The Lake Superior School Board cut two part-time teachers at its Tuesday, May 12 meeting to ease the district's projected deficit.
The 0.2 science teacher and 0.78 work-based learning teacher positions were eliminated as part of budget reductions.
The district is facing a slightly smaller deficit than originally expected due to changes in staffing. The initial projected deficit was around $360,900. At a board workshop in April, district officials estimated the deficit to be $160,000, but said they wouldn't know for sure until they received funding and student count estimates from the state.
The deficit is now expected to be closer to $220,200, said Sara Girard, business manager.
“Last time I talked to the board, (the deficit) was closer to $160,000, but the state released their calculations for projected student levels and funding, and it’s about $60,000 more,” Girard said.
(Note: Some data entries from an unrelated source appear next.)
Lemma query_ordered_spec plan f before limit pinned :
  plan_of f plan → filter_typed f →
  ∃ rows, query_ordered pk t plan f before limit pinned = Some rows ∧
    newest_of s (λ se, wants f (se_event se) ∧ behind before se ∧ shown (t_queue t) pinned se = true) limit rows.
Proof using All.
  intros Hplan Hf. destruct db_live as (next & live & Hpk & Hlive). unfold query_ordered.
  set (scan := mkPackedScan _ _ _ _ _ _). rewrite (scan_packed_spec pk next live Hpk).
  set (pass := λ se, matches_prepared_filter_after_index f (matched (op_index plan)) (se_event se) &&
                     shown (t_queue t) pinned se).
  set (g := λ e : RunEvent, se ← rows_view (t_canonical t) !! re_event_key e; if pass se then Some se else None).
  assert (Hev : ∀ e, e ∈ scan_matches live scan ↔ ∃ key se p, rows_view (t_canonical t) !! key = Some se ∧
    prepare (se_event se) key = Some p ∧ scan_wanted scan p ∧ e = pending_run_event p).
  { intros e. rewrite elem_of_matches. split.
    - intros (key & p & Hk & Hw & ->). rewrite Hlive in Hk. apply bind_Some in Hk as (se & ? & ?). by exists key, se, p.
    - intros (key & se & p & Hse & Hp & Hw & ->). exists key, p. by rewrite Hlive, Hse. }
  assert (Hg : ∀ e, e ∈ scan_matches live scan → ∃ se, entry_of e se ∧ g e = if pass se then Some se else None).
  { intros e (key & se & p & Hse & Hp & _ & ->)%Hev. exists se.
    pose proof (prepared_entry key se p Hse Hp) as He. split; [done|]. unfold g. by rewrite (proj1 He). }
  rewrite (first_visible_omap _ g).
  2:{ intros e He. destruct (Hg e He) as (se & (Hse & _) & ->). by rewrite (visible_spec plan f pinned _ se Hse). }
  eexists. split; [done|]. exists (omap g (scan_matches live scan)). split_and!; [| |done].
  - eapply StronglySorted_omap; [by eapply matches_sorted|]. intros x y a b Hx Hy Hlt Ha Hb.
    destruct (Hg x Hx) as (se & He & Hgx), (Hg y Hy) as (se' & He' & Hgy). rewrite Hgx in Ha. rewrite Hgy in Hb.
    destruct (pass se), (pass se'); simplify_eq. by eapply entry_newer.
  - intros se. rewrite db_rows, list_elem_of_omap. split.
    + intros (e & He & Hge). apply Hev in He as (key & se' & p & Hse & Hp & Hw & ->).
      pose proof (prepared_entry key se' p Hse Hp) as (Hse' & _). unfold g in Hge. rewrite Hse' in Hge. simpl in Hge.
      destruct (pass se') eqn:Hpass; [|done]. injection Hge as <-.
      apply andb_true_iff in Hpass as [Hm%matches_spec Hsh]. destruct (Hty key se' Hse) as [He' _].
      destruct (proj1 (scan_admits plan f before limit se' key p Hplan Hf He' Hp) (conj Hw Hm)). eauto.
    + intros ([key Hse] & Hwant & Hb & Hsh). destruct (db_indexable key se Hse key) as [p Hp].
      destruct (Hty key se Hse) as [He' _].
      destruct (proj2 (scan_admits plan f before limit se key p Hplan Hf He' Hp) (conj Hwant Hb)) as [Hw Hm].
      exists (pending_run_event p). split; [apply Hev; by exists key, se, p|].
      pose proof (prepared_entry key se p Hse Hp) as (Hse' & _). unfold g. rewrite Hse'. simpl.
      assert (pass se = true) as ->; [|done]. unfold pass. rewrite Hsh, andb_true_r. by apply matches_spec.
Qed.

(** ** Exact ids *)

Lemma db_ids id se : st_rows s !! id = Some se ↔
  ∃ key, c_event_ids (t_canonical t) !! id = Some key ∧ rows_view (t_canonical t) !! key = Some se.
Proof using All.
  destruct Hdb as (_ & durable & Hr & _). rewrite (rp_rows _ _ _ Hr). pose proof db_wf as Hwf.
  change (cs_rows (t_canonical t)) with (rows_view (t_canonical t)). split.
  - intros (key & Hse & Hid). exists key. split; [|done]. apply (key_for_id_spec _ id key Hwf). eauto.
  - intros (key & Hk & Hse). exists key. split; [done|]. apply (key_for_id_spec _ id key Hwf) in Hk as (se' & Hse' & Hid).
    congruence.
Qed.

Lemma db_id id se : st_rows s !! id = Some se → e_id (se_event se) = id.
Proof using All. destruct Hdb as (_ & durable & Hr & _). by intros (key & _ & Hid)%(rp_rows _ _ _ Hr). Qed.

Lemma query_id_spec f id :
  query_id t f id = Some (match st_rows s !! id with
    | Some se => if matches_prepared_filter_after_index f MatchNone (se_event se) && shown (t_queue t) None se
                 then [se] else []
    | None => []
    end).
Proof using All.
  unfold query_id, shown. destruct (c_event_ids (t_canonical t) !! id) as [key|] eqn:Ek.
  - pose proof Ek as (se & Hse & Hid)%(key_for_id_spec _ id key db_wf).
    rewrite (proj2 (db_ids id se)) by eauto. pose proof Hse as Hrow. rewrite lookup_rows_view in Hrow.
    apply fmap_Some in Hrow as (e & He & Hs). rewrite He. cbn [mbind option_bind].
    rewrite decode_row_spec, Hse by done. cbn [mbind option_bind]. assert (e = se_event se) as -> by (by rewrite Hs).
    rewrite andb_true_r. destruct (matches_prepared_filter_after_index _ _ _), (is_suppressed _ _); done.
  - destruct (st_rows s !! id) as [se|] eqn:Es; [|done]. apply db_ids in Es as (key & Hk & _). congruence.
Qed.

Lemma unmatchable_wants f e : unmatchable f = true → ¬ wants f e.
Proof using All.
  unfold unmatchable, wants, wants_but. rewrite orb_true_iff, bool_decide_eq_true.
  intros [Ht|(name & values & Hv & Hempty)%map_Exists_lookup_1] (_ & _ & _ & Hs & Hu & Htags & _).
  - destruct (nf_since f) as [since|], (nf_until f) as [until|]; try done. apply N.ltb_lt in Ht.
    specialize (Hs _ eq_refl). specialize (Hu _ eq_refl). lia.
  - destruct (Htags name values Hv) as (letter & value & rest & _ & _ & Hin); [done|]. set_solver.
Qed.

Lemma newest_of_none P limit : (∀ se, ¬ P se) → newest_of s P limit [].
Proof using.
  intros Hn. exists []. split_and!; [constructor| |by destruct limit as [[]|]].
  intros se. split; [by intros ?%not_elem_of_nil|by intros [_ ?%Hn]].
Qed.

Lemma newest_of_zero P : (∃ all, newest_of s P None all) → newest_of s P (Some 0) [].
Proof using. intros (all & l & Hs & Hin & ->). by exists l. Qed.

(** ** The doors *)

(** What a query of a filter selects. *)
Definition selected (f : NFilter) (before : option (N * N)) (pinned : option (gset RelayUrl)) (se : StoredEvent) : Prop :=
  wants f (se_event se) ∧ behind before se ∧ shown (t_queue t) pinned se = true.

Lemma ordered_query f before limit pinned :
  filter_typed f →
  ∃ rows, (plan ← plan_ordered_query f; query_ordered pk t plan f before limit pinned) = Some rows ∧
    newest_of s (selected f before pinned) limit rows.
Proof using All.
  intros Hf. destruct (plan_total f Hf) as (plan & -> & Hplan). by apply query_ordered_spec.
Qed.

Lemma newest_of_empty f before pinned limit :
  filter_typed f → limit = 0 ∨ unmatchable f = true → newest_of s (selected f before pinned) (Some limit) [].
Proof using All.
  intros Hf [->|Hu].
  - apply newest_of_zero. destruct (ordered_query f before None pinned Hf) as (rows & _ & ?). eauto.
  - apply newest_of_none. intros se [Hw _]. by eapply unmatchable_wants.
Qed.

Lemma newest_first_spec a b :
  newest_first a b = true ↔ newer a b ∨
    e_created_at (se_event a) = e_created_at (se_event b) ∧ e_id (se_event a) = e_id (se_event b).
Proof using.
  unfold newest_first. rewrite bool_decide_eq_true, newer_spec. unfold then_with, cmp, N_ord.
  destruct (N.compare_spec (e_created_at (se_event b)) (e_created_at (se_event a)));
    destruct (N.compare_spec (e_id (se_event a)) (e_id (se_event b))); split; intros; try done; lia.
Qed.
Another change Girard factored into the budget includes a likely increase in health care premiums due to the COVID-19 pandemic. Girard said the district won’t know what the premium increase will be until October, but she factored in a 12.4% increase based on data from other districts.
Girard herself is one of the several staffing changes the board reviewed on Tuesday. Girard offered her resignation earlier this year — Tuesday was her last board meeting.
“She’s been a star for us and in the region. Everyone’s said marvelous things about her, and we wish her the best of luck in West Virginia,” Superintendent Bill Crandall said.
The board also approved hiring Doug Hasler to replace Girard as the business manager for the district. He’s set to begin in July.
Meanwhile, Kerissa Graden was hired as the coordinator for Little Mariners Child Care center. The day care center will be located in the William Kelley High School to help fill the gap in day care availability in Silver Bay.
The board also granted a leave of absence for Sara Preston, school nurse at the Two Harbors High School. Preston asked to take a leave to help the region with nursing during the COVID-19 pandemic. Crandall said she’s also willing to help the district reopen if schools are allowed to open in the fall.